Das ist schon ironisch. Als ich Weihnachten nach Hause flog, sah ich am Flughafen in Sydney ein Schild mit Kindern mit Ausschlag. Da stand drauf: Wenn Sie in Europa unterwegs waren und ihre Kinder haben diese Symptome, dann gehen Sie sofort zu einem Arzt. Ihr Kind könnte sich mit Masern angesteckt haben.

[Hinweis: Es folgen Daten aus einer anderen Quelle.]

(* ===== verification/Importer.v ===== *)
(** * internal/importer: bulk import of employees

    An upload validates the records of a CSV file and stores them in one
    transaction; processing a batch creates an account and an employee per valid
    row, one statement after the other. The file is read by the reader of [Csv] and its rows
    are stored as the JSON of [Marshal]; the
    multipart parser is a library: [Upload] is what it gives the handler. *)

From stdpp Require Import gmap.
From S2P Require Import Prelude Float64 Go Csv Marshal Sql Tx Schema Calendar Auth User.

#[local] Open Scope Z_scope.
#[local] Open Scope prog_scope.

(** [ParseMultipartForm] and [FormFile]: an error of one of them, or the file. *)
Inductive Upload : Type :=
  | FormError
  | FileMissing
  | File (content : string).

(** [strings.ToLower], as far as its result can be an ASCII word: the ASCII
    letters, U+0130 (to [i]) and U+212A (to [k]). *)
Fixpoint lower_bytes (l : list ascii) : list ascii :=
  match l with
  | [] => []
  | c :: l' =>
      let n := nat_of_ascii c in
      match l' with
      | c2 :: l2 =>
          if Nat.eqb n 196 && Nat.eqb (nat_of_ascii c2) 176 then "i"%char :: lower_bytes l2
          else match l2 with
               | c3 :: l3 =>
                   if Nat.eqb n 226 && Nat.eqb (nat_of_ascii c2) 132 && Nat.eqb (nat_of_ascii c3) 170
                   then "k"%char :: lower_bytes l3
                   else (if Nat.leb 65 n && Nat.leb n 90 then ascii_of_nat (n + 32) else c) :: lower_bytes l'
               | [] => (if Nat.leb 65 n && Nat.leb n 90 then ascii_of_nat (n + 32) else c) :: lower_bytes l'
               end
      | [] => [if Nat.leb 65 n && Nat.leb n 90 then ascii_of_nat (n + 32) else c]
      end
  end.

Definition ToLower (s : string) : string :=
  String.string_of_list_ascii (lower_bytes (String.list_ascii_of_string s)).

Example ToLower_ex : ToLower "First_NAME" = "first_name".
Proof. by vm_compute. Qed.

(** The index of the last header that lowers to [name], [None] being -1. *)
Fixpoint header_index (name : string) (headers : list string) : option nat :=
  match headers with
  | [] => None
  | h :: hs => match header_index name hs with
               | Some i => Some (S i)
               | None => if ToLower h =?s name then Some O else None
               end
  end.

(** [rowMap]: a later header overwrites an equal earlier one. *)
Fixpoint row_map (headers row : list string) (m : gmap string string) : gmap string string :=
  match headers, row with
  | h :: hs, v :: vs => row_map hs vs (<[h := v]> m)
  | _, _ => m
  end.

(** JSONB has no NUL character. The object is that of [json.Marshal], whose texts are UTF-8. *)
Definition storable (m : gmap string string) : bool :=
  let no_nul s := forallb (fun c => negb (Nat.eqb (nat_of_ascii c) 0)) (String.list_ascii_of_string s) in
  forallb (fun kv => no_nul (fst kv) && no_nul (snd kv)) (map_to_list m).

Section Importer.
Context `{Server} `{Crypto}.

Definition imp_error (status : Z) (msg : string) : Response := fail_json status msg.

(** *** Validation of a record *)

(** [idx == -1 || row[idx] == ""]: an index outside of the row panics. *)
Definition missing (idx : option nat) (row : list string) : prog Database bool :=
  match idx with
  | None => Ret true
  | Some i => v <- index row i; Ret (v =?s "")
  end.

(** [status] and [errMsg]. *)
Definition validate_row (headers row : list string) : prog Database (string * string) :=
  noEmail <- missing (header_index "email" headers) row;
  if noEmail : bool then Ret ("ERROR", "email is required") else
  noFirst <- missing (header_index "first_name" headers) row;
  if noFirst : bool then Ret ("ERROR", "first_name is required") else
  noLast <- missing (header_index "last_name" headers) row;
  if noLast : bool then Ret ("ERROR", "last_name is required") else
  if negb (Nat.eqb (length row) (length headers)) then Ret ("ERROR", "column count mismatch")
  else Ret ("VALID", "").

(** *** Statements *)

(** INSERT INTO import_batches ... RETURNING id::text; the id is the primary key. *)
Definition insert_batch (total : Z) : stmt Database string := fun c d =>
  let s := with_int4 total (insert import_batches (fun c d =>
    if existsb (fun b => imb_id b =?s sc_uuid c) (tget import_batches d) then Err unique_error else
    match head (tget organizations d), head (tget users d) with
    | Some o, Some u =>
        Ok {| imb_id := sc_uuid c; imb_organization_id := org_id o; imb_user_id := usr_id u;
              imb_import_type := "EMPLOYEE_MASTER"; imb_total_rows := total; imb_valid_rows := 0;
              imb_error_rows := 0; imb_status := "VALIDATING"; imb_created_at := sc_now c |}
    | _, _ => Err "null value violates not-null constraint: import_batches"
    end)) in
  result_map (fun x => (imb_id (fst x), snd x)) (s c d).

(** [raw] is the object that the JSON of the row holds. *)
Definition insert_import_row (batchID : string) (n : Z) (raw : gmap string string) (status errMsg : string)
  : stmt Database Z := fun c d =>
  let s := with_int4 n (insert import_rows (fun c d =>
    if negb (storable raw) then Err "unsupported Unicode escape sequence"
    else if existsb (fun b => imb_id b =?s batchID) (tget import_batches d) then
      Ok {| imr_id := sc_uuid c; imr_batch_id := batchID; imr_row_number := n; imr_raw_data := raw;
            imr_status := status; imr_error_message := Some errMsg; imr_created_employee_id := None |}
    else Err fk_error)) in
  result_map (fun x => (1, snd x)) (s c d).

(** UPDATE import_batches SET valid_rows = $1, error_rows = $2, status = 'READY' WHERE id::text = $3 *)
Definition ready_batch (valid errors : Z) (batchID : string) : stmt Database Z :=
  with_int4 valid (with_int4 errors
  (update import_batches (fun b => imb_id b =?s batchID)
     (fun _ b => set_imb_status "READY" (set_imb_error_rows errors (set_imb_valid_rows valid b))))).

(** *** Upload *)

(** What the loop carries: the two counters and the transaction. *)
Record Progress := { validRows : Z; errorRows : Z; up_tx : Tx Database }.

Definition upload_row (headers : list string) (batchID : string) (p : Progress) (ir : nat * list string)
  : prog Database Progress :=
  let '(idx, row) := ir in
  '(status, errMsg) <- validate_row headers row;
  let valid := status =?s "VALID" in
  '(res, tx) <- tx_exec (up_tx p)
    (insert_import_row batchID (Z.of_nat idx + 1) (marshal.encode_map (row_map headers row ∅)) status errMsg);
  match res with
  | Err e => Halt (imp_error StatusInternalServerError e)
  | Ok _ => Ret {| validRows := validRows p + (if valid then 1 else 0);
                   errorRows := errorRows p + (if valid then 0 else 1);
                   up_tx := tx |}
  end.

Definition store_upload (headers : list string) (rows : list (list string)) : prog Database Response :=
  tx <- tx_begin;
  match tx with
  | Err e => Ret (imp_error StatusInternalServerError e)
  | Ok tx =>
      '(batchID, tx) <- tx_exec tx (insert_batch (Z.of_nat (length rows)));
      match batchID with
      | Err e => Ret (imp_error StatusInternalServerError e)
      | Ok batchID =>
          p <- for_each (imap pair rows) {| validRows := 0; errorRows := 0; up_tx := tx |}
                 (upload_row headers batchID);
          '(res, tx) <- tx_exec (up_tx p) (ready_batch (validRows p) (errorRows p) batchID);
          match res with
          | Err e => Ret (imp_error StatusInternalServerError e)
          | Ok _ =>
              res <- tx_commit tx;
              match res with
              | Err e => Ret (imp_error StatusInternalServerError e)
              | Ok _ => Ret (ok_json [("data", JObj [("batch_id", JStr batchID)])])
              end
          end
      end
  end.

Definition HandleUpload (r : Request Upload) : prog Database Response :=
  if db_nil then Ret db_unavailable else
  match body r with
  | None | Some FormError => Ret (imp_error StatusBadRequest "file size too large or invalid")
  | Some FileMissing => Ret (imp_error StatusBadRequest "file missing")
  | Some (File content) =>
      match csv.read_file content with
      | None | Some [] | Some [_] => Ret (imp_error StatusBadRequest "invalid csv format or empty file")
      | Some (headers :: rows) => store_upload headers rows
      end
  end.

(** *** Batches *)

Definition batch_json (b : BatchRow) : json :=
  JObj [("id", JStr (imb_id b)); ("import_type", JStr (imb_import_type b));
        ("total_rows", JInt (imb_total_rows b)); ("valid_rows", JInt (imb_valid_rows b));
        ("error_rows", JInt (imb_error_rows b)); ("status", JStr (imb_status b));
        ("created_at", JStr (iso_text (imb_created_at b)))].

Definition HandleGetBatches : prog Database Response :=
  if db_nil then Ret db_unavailable else
  rows <- exec (select (fun d => order_by (desc imb_created_at) (tget import_batches d)));
  Ret (ok_json [("data", JArr (map batch_json (scan [] rows)))]).

(** A row whose message is NULL does not scan. *)
Definition import_row_json (r : ImpRow) : option json :=
  msg ← imr_error_message r;
  Some (JObj ([("id", JStr (imr_id r)); ("row_number", JInt (imr_row_number r));
               ("raw_data", JObj ((fun kv => (fst kv, JStr (snd kv))) <$> map_to_list (imr_raw_data r)));
               ("status", JStr (imr_status r))] ++ opt_field "error_message" msg)).

Definition HandleGetBatchDetail (r : Request unit) : prog Database Response :=
  let id := urlParam r "id" in
  if db_nil then Ret db_unavailable else
  batch <- exec (select_row (fun d => List.find (fun b => imb_id b =?s id) (tget import_batches d)));
  match batch with
  | Err e => Ret (imp_error StatusNotFound ("batch not found: " +:+ e))
  | Ok b =>
      rows <- exec (select (fun d =>
                where_ (fun x => (imr_batch_id x =?s id) && (imr_status x =?s "ERROR")) (tget import_rows d)));
      Ret (ok_json [("data", batch_json b); ("errors", JArr (scanned import_row_json (scan [] rows)))])
  end.

(** *** Processing *)

Definition valid_rows_of (batchID : string) (d : Database) : list ImpRow :=
  where_ (fun x => (imr_batch_id x =?s batchID) && (imr_status x =?s "VALID")) (tget import_rows d).

(** [vr.RawData[key].(string)]: a missing key holds nil, whose assertion panics. *)
Definition raw_string (raw : gmap string string) (key : string) : prog Database string :=
  match raw !! key with
  | Some v => Ret v
  | None => Crash "interface conversion: interface {} is nil, not string"
  end.

(** INSERT INTO employees (user_id, employee_id, first_name, last_name, joining_date, status) *)
Definition insert_imported (userID empID firstName lastName joinDate : string) : stmt Database string :=
  fun c d =>
  let s :=
    with_varchar 50 empID (fun code => with_varchar 100 firstName (fun first =>
    with_varchar 100 lastName (fun last => with_date joinDate (fun joined =>
    insert employees (fun c d =>
      if existsb (fun e => emp_employee_id e =?s code) (tget employees d) then Err unique_error
      else if existsb (fun e => opt_is (emp_user_id e) userID) (tget employees d) then Err unique_error
      else if ref_user userID d then
        Ok {| emp_id := sc_uuid c; emp_user_id := Some userID; emp_employee_id := code;
              emp_first_name := first; emp_last_name := last; emp_department_id := None;
              emp_designation_id := None; emp_manager_id := None; emp_reporting_manager_id := None; emp_status := "ACTIVE";
              emp_joining_date := joined; emp_deleted_at := None; emp_location_id := None;
              emp_work_phone := None; emp_employment_type := "PERMANENT"; emp_probation_end_date := None;
              emp_confirmation_date := None; emp_notice_period_days := Some 30;
              emp_nationality := Some "Indian"; emp_created_at := sc_now c; emp_updated_at := sc_now c |}
      else Err fk_error))))) in
  result_map (fun x => (emp_id (fst x), snd x)) (s c d).

(** UPDATE import_rows SET status = 'ERROR', error_message = $1 WHERE id::text = $2 *)
Definition fail_row (msg rowID : string) : stmt Database Z :=
  update import_rows (fun x => imr_id x =?s rowID)
    (fun _ x => set_imr_status "ERROR" (set_imr_error_message (Some msg) x)).

(** UPDATE import_rows SET status = 'COMPLETED', created_employee_id = $1 WHERE id::text = $2 *)
Definition complete_row (employeeID rowID : string) : stmt Database Z :=
  update_chk import_rows (fun x => imr_id x =?s rowID)
    (fun _ x => set_imr_status "COMPLETED" (set_imr_created_employee_id (Some employeeID) x))
    (fun d _ => if ref_employee employeeID d then None else Some fk_error).

(** [joinDate]: the last date given stays for the rows after it. *)
Definition next_join_date (joinDate : string) (raw : gmap string string) : string :=
  match raw !! "join_date" with
  | Some jd => if jd =?s "" then joinDate else jd
  | None => joinDate
  end.

Definition process_row (hashedPassword : string) (joinDate : string) (ir : nat * ImpRow)
  : prog Database string :=
  let '(i, vr) := ir in
  email <- raw_string (imr_raw_data vr) "email";
  firstName <- raw_string (imr_raw_data vr) "first_name";
  lastName <- raw_string (imr_raw_data vr) "last_name";
  let joinDate := next_join_date joinDate (imr_raw_data vr) in
  t <- now;
  let empID := "EMP-" +:+ itoa (t / 1000000) +:+ "-" +:+ itoa (Z.of_nat i) in
  userID <- exec (insert_user email hashedPassword true None);
  match userID with
  | Err e => _ <- exec (fail_row ("user creation failed: " +:+ e) (imr_id vr)); Ret joinDate
  | Ok userID =>
      employeeID <- exec (insert_imported userID empID firstName lastName joinDate);
      match employeeID with
      | Err e => _ <- exec (fail_row ("employee creation failed: " +:+ e) (imr_id vr)); Ret joinDate
      | Ok employeeID => _ <- exec (complete_row employeeID (imr_id vr)); Ret joinDate
      end
  end.

(** UPDATE import_batches SET status = 'COMPLETED' WHERE id::text = $1 *)
Definition complete_batch (id : string) : stmt Database Z :=
  update import_batches (fun b => imb_id b =?s id) (fun _ => set_imb_status "COMPLETED").

Definition HandleProcessBatch (r : Request unit) : prog Database Response :=
  let id := urlParam r "id" in
  if db_nil then Ret db_unavailable else
  rows <- exec (select (valid_rows_of id));
  match rows with
  | Err e => Ret (imp_error StatusInternalServerError e)
  | Ok validRows =>
      salt <- rand_hex;
      let hashedPassword := scan "" (bcrypt_hash salt "password123") in
      t <- now;
      _ <- for_each (imap pair validRows) (date_text (date_of_time t)) (process_row hashedPassword);
      res <- exec (complete_batch id);
      match res with
      | Err e => Ret (imp_error StatusInternalServerError e)
      | Ok _ => Ret (ok_json [("status", JStr "COMPLETED")])
      end
  end.
End Importer.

Wie kommt es, dass die reichste Region der Welt im Kampf gegen Masern zurückfällt?
Das ist auch eine Frage des Bewusstseins. Masernimpfstoffe sind nicht teuer. Aber Menschen in entwickelten Ländern haben die Masern nicht gesehen, sie haben nicht die Auswirkungen der Masern gesehen. In Afrika weiß jeder aus Erfahrung, wie gefährlich die Masern sind.

Gavi will jetzt auch die HPV-Impfung, die vor dem Zervixkarzinom schützt, in Entwicklungsländern finanzieren. Der Impfstoff ist umstritten, weil er sehr teuer ist.

In Entwicklungsländern sterben mehr Frauen an dieser Krebsart als an irgendeinem anderen Krebs. Bis 2030 werden schätzungsweise eine halbe Million Frauen an Zervixkarzinoma sterben, 88 Prozent davon in Entwicklungsländern. Außerdem werden wir nur fünf Dollar für eine Dosis zahlen. In den USA kostet eine Dosis etwa 150 Dollar.